• [EXERCISE OBJECTIVE]: Within the entries below, find the portion that opens with the line containing "assert (¬ (t ≤ x < t + n))." and closes with the line containing "(∀ x, is_u64 x → mem_byte (mem". Retype that portion exactly and only.

══════════════════════════════

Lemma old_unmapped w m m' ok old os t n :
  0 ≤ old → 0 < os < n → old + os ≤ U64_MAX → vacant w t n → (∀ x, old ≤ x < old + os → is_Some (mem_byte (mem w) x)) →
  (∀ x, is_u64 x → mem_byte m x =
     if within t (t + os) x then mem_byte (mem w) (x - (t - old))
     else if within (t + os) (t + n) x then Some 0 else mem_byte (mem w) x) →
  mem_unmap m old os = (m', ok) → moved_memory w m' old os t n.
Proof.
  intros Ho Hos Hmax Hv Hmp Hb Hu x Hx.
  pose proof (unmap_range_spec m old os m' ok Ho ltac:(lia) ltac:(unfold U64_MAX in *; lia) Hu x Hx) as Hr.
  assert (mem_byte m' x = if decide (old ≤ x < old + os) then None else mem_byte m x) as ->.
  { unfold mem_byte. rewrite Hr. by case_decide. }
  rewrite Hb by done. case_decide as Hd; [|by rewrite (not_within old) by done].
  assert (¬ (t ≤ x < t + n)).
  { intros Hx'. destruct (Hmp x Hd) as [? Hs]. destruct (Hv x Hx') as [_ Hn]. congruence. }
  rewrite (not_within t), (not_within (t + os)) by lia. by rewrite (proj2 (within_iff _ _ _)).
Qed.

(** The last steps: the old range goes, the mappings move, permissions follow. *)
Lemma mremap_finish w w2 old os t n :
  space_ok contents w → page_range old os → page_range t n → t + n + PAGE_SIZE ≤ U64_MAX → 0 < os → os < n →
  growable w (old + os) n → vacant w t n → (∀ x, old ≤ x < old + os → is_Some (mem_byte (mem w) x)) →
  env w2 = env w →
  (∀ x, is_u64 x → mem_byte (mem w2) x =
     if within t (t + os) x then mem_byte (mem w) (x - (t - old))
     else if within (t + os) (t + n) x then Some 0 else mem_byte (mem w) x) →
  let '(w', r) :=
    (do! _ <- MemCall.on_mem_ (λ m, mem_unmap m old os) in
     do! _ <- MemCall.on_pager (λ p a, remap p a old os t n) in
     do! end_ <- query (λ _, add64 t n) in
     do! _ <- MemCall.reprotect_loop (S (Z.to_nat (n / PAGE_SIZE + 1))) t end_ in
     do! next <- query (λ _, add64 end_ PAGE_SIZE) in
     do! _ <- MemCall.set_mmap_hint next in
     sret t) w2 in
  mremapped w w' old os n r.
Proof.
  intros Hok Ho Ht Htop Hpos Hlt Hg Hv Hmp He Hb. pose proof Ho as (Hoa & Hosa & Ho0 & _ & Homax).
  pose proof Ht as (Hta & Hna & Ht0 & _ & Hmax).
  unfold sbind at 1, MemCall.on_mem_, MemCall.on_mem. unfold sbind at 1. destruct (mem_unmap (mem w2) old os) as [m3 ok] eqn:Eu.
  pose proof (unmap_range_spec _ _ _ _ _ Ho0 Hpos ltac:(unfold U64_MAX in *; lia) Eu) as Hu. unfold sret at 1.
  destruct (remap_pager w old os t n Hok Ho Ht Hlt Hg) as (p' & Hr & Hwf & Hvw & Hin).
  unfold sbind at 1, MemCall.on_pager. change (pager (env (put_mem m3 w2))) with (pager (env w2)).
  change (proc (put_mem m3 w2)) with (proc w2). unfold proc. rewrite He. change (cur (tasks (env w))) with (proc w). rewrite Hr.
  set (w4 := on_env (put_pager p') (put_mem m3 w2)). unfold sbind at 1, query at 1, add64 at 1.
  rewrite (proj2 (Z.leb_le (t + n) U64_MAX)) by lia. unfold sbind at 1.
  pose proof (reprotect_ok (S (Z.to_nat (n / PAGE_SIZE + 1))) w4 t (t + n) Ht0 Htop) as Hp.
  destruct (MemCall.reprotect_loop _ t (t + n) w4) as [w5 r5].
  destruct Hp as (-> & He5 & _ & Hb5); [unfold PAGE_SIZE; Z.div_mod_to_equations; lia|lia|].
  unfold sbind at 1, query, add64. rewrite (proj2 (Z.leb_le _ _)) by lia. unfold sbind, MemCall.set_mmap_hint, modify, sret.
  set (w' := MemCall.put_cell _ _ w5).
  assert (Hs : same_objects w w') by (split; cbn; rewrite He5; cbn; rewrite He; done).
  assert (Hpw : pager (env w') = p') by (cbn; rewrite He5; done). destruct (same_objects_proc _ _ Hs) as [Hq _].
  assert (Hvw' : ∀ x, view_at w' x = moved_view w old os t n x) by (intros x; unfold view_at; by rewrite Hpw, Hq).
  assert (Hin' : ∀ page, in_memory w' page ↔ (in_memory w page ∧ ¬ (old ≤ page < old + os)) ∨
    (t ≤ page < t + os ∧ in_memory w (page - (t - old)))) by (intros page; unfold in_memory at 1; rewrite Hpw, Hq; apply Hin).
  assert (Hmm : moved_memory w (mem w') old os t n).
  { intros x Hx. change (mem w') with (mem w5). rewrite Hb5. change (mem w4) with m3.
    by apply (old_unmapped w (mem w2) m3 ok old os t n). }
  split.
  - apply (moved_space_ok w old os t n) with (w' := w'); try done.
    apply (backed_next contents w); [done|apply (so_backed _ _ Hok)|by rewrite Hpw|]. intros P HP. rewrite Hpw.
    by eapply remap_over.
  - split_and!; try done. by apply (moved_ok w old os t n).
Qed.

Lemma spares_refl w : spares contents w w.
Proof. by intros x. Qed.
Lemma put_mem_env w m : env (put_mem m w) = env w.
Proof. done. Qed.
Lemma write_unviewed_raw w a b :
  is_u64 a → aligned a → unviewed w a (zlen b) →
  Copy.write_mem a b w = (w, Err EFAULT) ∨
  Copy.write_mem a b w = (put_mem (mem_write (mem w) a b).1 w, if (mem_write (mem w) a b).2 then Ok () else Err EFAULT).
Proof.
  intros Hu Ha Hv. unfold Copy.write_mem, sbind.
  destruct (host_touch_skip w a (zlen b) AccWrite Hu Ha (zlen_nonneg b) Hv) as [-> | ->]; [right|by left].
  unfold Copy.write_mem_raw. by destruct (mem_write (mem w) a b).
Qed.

══════════════════════════════

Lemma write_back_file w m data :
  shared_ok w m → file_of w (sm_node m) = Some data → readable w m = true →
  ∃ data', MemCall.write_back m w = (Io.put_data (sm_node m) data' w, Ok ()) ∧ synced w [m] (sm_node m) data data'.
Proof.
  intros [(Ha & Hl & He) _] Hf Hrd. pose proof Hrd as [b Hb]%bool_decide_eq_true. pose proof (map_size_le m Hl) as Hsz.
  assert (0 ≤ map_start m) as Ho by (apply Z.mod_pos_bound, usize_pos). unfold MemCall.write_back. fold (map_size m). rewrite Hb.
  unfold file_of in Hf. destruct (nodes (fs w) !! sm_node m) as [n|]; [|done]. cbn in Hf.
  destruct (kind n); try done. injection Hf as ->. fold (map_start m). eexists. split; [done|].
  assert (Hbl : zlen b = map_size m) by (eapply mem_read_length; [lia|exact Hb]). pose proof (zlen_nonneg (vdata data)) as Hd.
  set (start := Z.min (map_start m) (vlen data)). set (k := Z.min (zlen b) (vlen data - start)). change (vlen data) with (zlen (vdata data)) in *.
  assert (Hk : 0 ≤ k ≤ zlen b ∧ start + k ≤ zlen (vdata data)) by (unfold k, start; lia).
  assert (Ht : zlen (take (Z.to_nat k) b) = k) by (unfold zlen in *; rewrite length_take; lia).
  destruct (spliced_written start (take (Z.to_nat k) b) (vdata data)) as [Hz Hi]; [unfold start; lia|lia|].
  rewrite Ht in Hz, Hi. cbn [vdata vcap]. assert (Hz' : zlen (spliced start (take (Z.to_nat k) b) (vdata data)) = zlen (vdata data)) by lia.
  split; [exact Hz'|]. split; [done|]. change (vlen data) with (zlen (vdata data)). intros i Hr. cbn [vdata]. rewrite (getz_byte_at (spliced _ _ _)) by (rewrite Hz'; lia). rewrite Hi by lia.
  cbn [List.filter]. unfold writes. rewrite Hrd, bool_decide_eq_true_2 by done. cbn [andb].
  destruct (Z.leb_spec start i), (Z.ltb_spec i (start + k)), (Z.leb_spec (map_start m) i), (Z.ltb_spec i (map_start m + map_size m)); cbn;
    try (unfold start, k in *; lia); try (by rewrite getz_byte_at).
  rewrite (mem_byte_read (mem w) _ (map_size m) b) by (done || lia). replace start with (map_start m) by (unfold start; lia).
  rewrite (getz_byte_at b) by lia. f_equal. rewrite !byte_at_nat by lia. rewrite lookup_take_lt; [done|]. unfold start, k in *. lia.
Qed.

══════════════════════════════

• [FINISHED EXERCISE]:
  assert (¬ (t ≤ x < t + n)).
  { intros Hx'. destruct (Hmp x Hd) as [? Hs]. destruct (Hv x Hx') as [_ Hn]. congruence. }
  rewrite (not_within t), (not_within (t + os)) by lia. by rewrite (proj2 (within_iff _ _ _)).
Qed.

(** The last steps: the old range goes, the mappings move, permissions follow. *)
Lemma mremap_finish w w2 old os t n :
  space_ok contents w → page_range old os → page_range t n → t + n + PAGE_SIZE ≤ U64_MAX → 0 < os → os < n →
  growable w (old + os) n → vacant w t n → (∀ x, old ≤ x < old + os → is_Some (mem_byte (mem w) x)) →
  env w2 = env w →
  (∀ x, is_u64 x → mem_byte (mem w2) x =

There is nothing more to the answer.